■ Assignment
With the line containing "match dispatch_async r x with" as the start and the line containing "Definition handle_stream_request (r" as the end, transcribe that span of the entries below exactly, including both.

■ Record excerpts
(* ===== verification/HttpSession.v ===== *)
(** * HTTP connections ([session/http_session.cpp])

    The decisions and buffers of one connection: the header step with its early
    answers, the bounded body loop, the dispatch after the interceptors, the
    final response and the chunked writer. Reading and writing the socket and
    parsing HTTP are Beast's; their completions are the inputs here. *)
From S2P Require Import Prelude Text Numbers PathPattern Http HttpContext TypedRoute HttpRouter StaticFiles.
Set Default Proof Using "Type*".

Definition default_max_buffered_request_body_size : Z := 16 * 1024 * 1024.
Definition body_chunk_size : Z := 64 * 1024.

(** ** Request heads *)
Section head.
Context {F : Type} `{HttpFields F}.
(** [copy_request_head]: the fields of the parsed head, in order, into a fresh request. *)
Definition copy_request_head (method : verb) (target : bytes) (version : N) (keep_alive : bool)
    (source : list (bytes * bytes)) : request F :=
  mk_request method target version
    (fold_left (λ f h, field_insert h.1 h.2 f) source (set_keep_alive version keep_alive fields_empty)) [].
End head.

(** What the connection does once the head is read. *)
Inductive head_action := WebsocketUpgrade | PayloadTooLarge | ContinueThen (stream : bool) | HandleStream | ReadBody.
Definition header_step (is_upgrade stream_route : bool) (content_length : option Z) (max : Z) (expect : bytes) : head_action :=
  if is_upgrade then WebsocketUpgrade
  else if negb stream_route && match content_length with Some n => bool_decide (max < n)%Z | None => false end then PayloadTooLarge
  else if ieq expect (str "100-continue") then ContinueThen stream_route
  else if stream_route then HandleStream else ReadBody.

(** ** The buffered body

    Each completed read produced some bytes (never more than the 64 KiB chunk)
    and says whether it failed ([need_buffer] is not a failure) and whether the
    parser is done. *)
Record body_read := mk_read { br_error : bool; br_data : bytes; br_done : bool }.
Inductive body_result := BodyComplete (body : bytes) | BodyTooLarge | BodyClosed | BodyPending (body : bytes).
Fixpoint buffer_body (max : Z) (buffered : bytes) (done : bool) (reads : list body_read) : body_result :=
  if done then BodyComplete buffered
  else match reads with
  | [] => BodyPending buffered
  | r :: reads =>
      if br_error r then BodyClosed
      else
        let produced := zlen (br_data r) in
        if (max <? zlen buffered)%Z || (u64 (max - zlen buffered) <? produced)%Z then BodyTooLarge
        else buffer_body max (buffered ++ br_data r) (br_done r) reads
  end.

(** ** Responses *)
Section responses.
Context {F : Type} `{HttpFields F}.
(** 413 allows a body: [prepare_payload()] returns ([payload_too_large_prepared]). *)
Definition payload_too_large (version : N) : response F :=
  rs_prepared (rs_set_body (str "request body exceeds buffered route limit")
    (rs_keep_alive false (mk_response status_payload_too_large version fields_empty []))).
(** What is written: a message, or the head of a chunked one. *)
Inductive sent_message := SentMessage (r : response F) | SentChunkedHead (r : response F).
Definition has_content_length (r : response F) : bool := bool_decide (field_all (str "Content-Length") (rs_fields r) ≠ []).
(** [fields] lists the response's fields in order. *)
Definition head_response (fields : list (bytes * bytes)) (r : response F) : response F :=
  let f := set_keep_alive (rs_version r) (get_keep_alive (rs_version r) (rs_fields r)) fields_empty in
  let f := fold_left (λ f h, field_insert h.1 h.2 f) fields f in
  let f := field_erase (str "Transfer-Encoding") f in
  let f := if bool_decide (field_all (str "Content-Length") f ≠ []) then f
           else field_set (str "Content-Length") (to_dec_Z (zlen (rs_body r))) f in
  mk_response (rs_status r) (rs_version r) f [].
Definition send_context_response (m : verb) (body_cancelled : bool) (fields : response F → list (bytes * bytes))
    (res : response F) : outcome exn sent_message :=
  let res := if body_cancelled then rs_keep_alive false res else res in
  if bool_decide (m = verb_head) then Ret (SentMessage (head_response (fields res) res))
  else if get_chunked (rs_fields res) then Ret (SentChunkedHead (rs_set_body [] res))
  else if has_content_length res then Ret (SentMessage res)
  else res ← rs_prepare_payload res; Ret (SentMessage res).
End responses.
Arguments sent_message : clear implicits.

(** ** After the interceptors *)
Section dispatch.
Context {F : Type} `{HttpFields F} `{Platform} `{Verbs} `{FileSystem}.
Context (page : page_parts) (web_root canonical_web_root : fspath).
(** [fields] lists a response's fields in order; [cancelled] is the member
    [request_body_cancelled_]. *)
Context (fields : response F → list (bytes * bytes)) (cancelled : bool).
Abbreviation handler := (M F unit).

(** How a request ends: the context's response is sent, a static response was
    sent, or an asynchronous handler will complete it. *)
Inductive request_end := SendContext (m : sent_message F) | SentStatic (r : static_response) | AsyncPending.
(** [send_context_response()] in its place: [prepare_payload()] may throw there. *)
Definition send_context : M F (sent_message F) := λ x,
  (x, send_context_response (method x) cancelled fields (cx_res x)).

(** The static hook of [dispatch]; what it sent is remembered in [served]. *)
Definition static_file_fun (m : verb) (target : bytes) : option static_response :=
  if bool_decide (m = verb_get) || bool_decide (m = verb_head)
  then do_serve_static_file web_root canonical_web_root target m else None.
(** [try m catch (...) handle_exception]. *)
Definition guarded (r : HttpRouter F) (m : handler) : handler := tryM m (λ e, handle_exception r (Some e)).

(** [dispatch] with the hook of the session: [Some s] when the hook sent [s]. *)
Definition dispatch_recording (r : HttpRouter F) (hook : option static_response) : M F (option static_response) := λ x,
  let '(request_path, x) := path x in
  dispatch_routes page r (rt_routes r) request_path (method x) None
    (match hook with
     | Some s => mret (Some s)
     | None => handle_not_found page r ≫= λ _, mret None
     end) x.

(** The catch-all: the exception page, the post interceptors, the response;
    what this page or this sending throws leaves the session. *)
Definition recover (r : HttpRouter F) (e : exn) : M F request_end :=
  _ ← handle_exception r (Some e); _ ← guarded r (run_post_interceptors r); m ← send_context; mret (SendContext m).
(** The post interceptors and the response inside the [try]; its [catch] clause
    when the post interceptors were started. *)
Definition finish_request (r : HttpRouter F) : M F request_end :=
  m ← tryM (_ ← run_post_interceptors r; send_context) (λ e, _ ← handle_exception r (Some e); send_context);
  mret (SendContext m).
Definition dispatch_request_after_interceptors (r : HttpRouter F) (res : InterceptorResult) : M F request_end :=
  match res with
  | Stop => finish_request r
  | Continue => λ x,
      match dispatch_async r x with
      | (x, Throw e) => recover r e x
      | (x, Ret true) => (x, Ret AsyncPending)
      | (x, Ret false) =>
          match dispatch_recording r (static_file_fun (method x) (rq_target (cx_req x))) x with
          | (x, Throw e) => recover r e x
          | (x, Ret (Some s)) => (x, Ret (SentStatic s))
          | (x, Ret None) => finish_request r x
          end
      end
  end.
(** The completion an asynchronous handler calls. *)
Definition async_complete (r : HttpRouter F) : M F request_end := finish_request r.
Definition handle_request (r : HttpRouter F) : M F request_end := λ x,
  match async_run_pre_interceptors r x with
  | (x, Ret res) => dispatch_request_after_interceptors r res x
  | (x, Throw e) => recover r e x
  end.

(** *** Streaming requests: [complete] sends the context's response once. *)
Inductive stream_end := StreamCompleted | StreamHandled.
Definition handle_stream_request (r : HttpRouter F) : M F stream_end := λ x,
  match async_run_pre_interceptors r x with
  | (x, Throw e) => (handle_exception r (Some e) ≫= λ _, mret StreamCompleted) x
  | (x, Ret Stop) => (x, Ret StreamCompleted)
  | (x, Ret Continue) =>
      tryM (dispatch_stream r ≫= λ (found : bool),
            if found then mret StreamHandled
            else _ ← doM (set_status status_not_found); _ ← set_body (str "stream route not found"); mret StreamCompleted)
        (λ e, handle_exception r (Some e) ≫= λ _, mret StreamCompleted) x
  end.
(** The posted body of [complete], which catches nothing; the flag is
    [stream_completed_], the message what is sent. *)
Definition stream_complete (r : HttpRouter F) (completed : bool) : M F (bool * option (sent_message F)) :=
  if completed then mret (true, None)
  else _ ← run_post_interceptors r; m ← send_context; mret (true, Some m).
(** *** [on_read_header] *)
Definition header_path (target : bytes) : bytes := substr_to target 0 (find_char "?"%char target 0).
Definition on_read_header (r : HttpRouter F) (q : request F) (is_upgrade : bool) (content_length : option Z) (max : Z) : head_action :=
  header_step is_upgrade (is_stream_route (rt_routes r) (header_path (rq_target q)) (rq_method q)) content_length max
    (default [] (field_find (str "Expect") (rq_fields q))).
(** The upgrade branch: no exception is caught on this path. *)
Inductive upgrade_end := UpgradeAccepted | UpgradeRefused (m : sent_message F).
Definition handle_upgrade_request (r : HttpRouter F) : M F upgrade_end :=
  async_run_pre_interceptors r ≫= λ res,
  match res with
  | Continue => mret UpgradeAccepted
  | Stop => _ ← run_post_interceptors r; m ← send_context; mret (UpgradeRefused m)
  end.
End dispatch.
Arguments request_end : clear implicits.
Arguments SendContext {F}. Arguments SentStatic {F}. Arguments AsyncPending {F}.
Arguments upgrade_end : clear implicits.
Arguments UpgradeAccepted {F}. Arguments UpgradeRefused {F}.

(** ** Response streams *)
Section stream.
Context {F : Type} `{HttpFields F}.
(** [start_stream_response]: the head that is written. *)
Definition stream_head (st : status) (version : N) (keep_alive body_cancelled : bool) (source : list (bytes * bytes)) : response F :=
  let f := set_keep_alive version keep_alive fields_empty in
  let f := if body_cancelled then set_keep_alive version false f else f in
  let f := fold_left (λ f h, field_insert h.1 h.2 f) source f in
  let f := if bool_decide (field_all (str "Content-Length") f = []) && negb (get_chunked f) then set_chunked true f else f in
  mk_response st version f [].
End stream.

(** What happens to the connection when the response stream is finished. *)
Inductive connection_next := NextRead | NextClose.
Definition on_write (keep_alive : bool) (ec : bool) : option connection_next :=
  if ec then None else if keep_alive then Some NextRead else Some NextClose.
Definition stream_finished (keep_alive ec : bool) : connection_next :=
  if negb ec && keep_alive then NextRead else NextClose.

(** The disconnect watch: one receive at a time, none once cancelled. *)
Record watch := mk_watch { wt_active : bool; wt_cancelled : bool }.
Inductive watch_event := WatchWait (body_done : bool) | WatchCancel | WatchReceived (ec : bool) (nbytes : nat) | WatchStart.
Inductive watch_effect := WatchReceive | WatchEmit | WatchCallback (aborted eof : bool).
Definition watch_handle (w : watch) (ev : watch_event) : watch * list watch_effect :=
  match ev with
  | WatchStart => (mk_watch (wt_active w) false, [])
  | WatchWait body_done =>
      if wt_cancelled w then (w, [WatchCallback true false])
      else if negb body_done || wt_active w then (w, [])
      else (mk_watch true (wt_cancelled w), [WatchReceive])
  | WatchCancel => (mk_watch (wt_active w) true, if wt_active w then [WatchEmit] else [])
  | WatchReceived ec n => (mk_watch false (wt_cancelled w), [WatchCallback ec (negb ec && bool_decide (n = 0))])
  end.

(** ** Chunked responses *)
(** One call of the writer the stream handler gets. *)
Definition encode_chunk (buffer : bytes) : bytes :=
  to_hex (N.of_nat (length buffer)) ++ crlf ++ buffer ++ crlf.
Definition final_chunk : bytes := str "0" ++ crlf ++ crlf.

Module ChunkWriter.
(** [ChunkWriteState]; each function is one region of the code under its lock,
    so the push of a chunk and the [schedule_write] after it are two steps. *)
Record t := mk { queue : list bytes; writing : bool; final_queued : bool; completed : bool; error : bool }.
Definition init : t := mk [] false false false false.
Inductive event :=
| EvPush (buffer : bytes)       (** the handler calls its writer *)
| EvHandlerDone                 (** the handler returned *)
| EvSchedule                    (** [schedule_write] after a push *)
| EvRun                         (** the posted [do_write_chunk] *)
| EvWritten (ec : bool).        (** completion of [async_write] *)
(** [Refused]: the writer returned false; [Complete]: [on_write] was called. *)
Inductive effect := Post | AsyncWrite (data : bytes) | Complete (ec : bool) | Refused.

Definition write_chunk (buffer : bytes) (s : t) : t * list effect :=
  if error s then (s, [Refused])
  else (mk (queue s ++ [encode_chunk buffer]) (writing s) (final_queued s) (completed s) (error s), []).
Definition handler_done (s : t) : t * list effect :=
  (mk (queue s ++ [final_chunk]) (writing s) true (completed s) (error s), []).
Definition schedule_write (s : t) : t * list effect :=
  if writing s then (s, []) else (mk (queue s) true (final_queued s) (completed s) (error s), [Post]).
Definition do_write_chunk (s : t) : t * list effect :=
  match queue s with
  | [] =>
      if final_queued s && negb (completed s)
      then (mk [] false (final_queued s) true (error s), [Complete false])
      else (mk [] false (final_queued s) (completed s) (error s), [])
  | data :: q => (mk q (writing s) (final_queued s) (completed s) (error s), [AsyncWrite data])
  end.
Definition on_written (ec : bool) (s : t) : t * list effect :=
  if ec then (mk (queue s) false (final_queued s) true true, [Complete true]) else do_write_chunk s.
Definition handle (s : t) (ev : event) : t * list effect :=
  match ev with
  | EvPush b => write_chunk b s | EvHandlerDone => handler_done s | EvSchedule => schedule_write s
  | EvRun => do_write_chunk s | EvWritten ec => on_written ec s
  end.
End ChunkWriter.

■ Output of the task
      match dispatch_async r x with
      | (x, Throw e) => recover r e x
      | (x, Ret true) => (x, Ret AsyncPending)
      | (x, Ret false) =>
          match dispatch_recording r (static_file_fun (method x) (rq_target (cx_req x))) x with
          | (x, Throw e) => recover r e x
          | (x, Ret (Some s)) => (x, Ret (SentStatic s))
          | (x, Ret None) => finish_request r x
          end
      end
  end.
(** The completion an asynchronous handler calls. *)
Definition async_complete (r : HttpRouter F) : M F request_end := finish_request r.
Definition handle_request (r : HttpRouter F) : M F request_end := λ x,
  match async_run_pre_interceptors r x with
  | (x, Ret res) => dispatch_request_after_interceptors r res x
  | (x, Throw e) => recover r e x
  end.

(** *** Streaming requests: [complete] sends the context's response once. *)
Inductive stream_end := StreamCompleted | StreamHandled.
Definition handle_stream_request (r : HttpRouter F) : M F stream_end := λ x,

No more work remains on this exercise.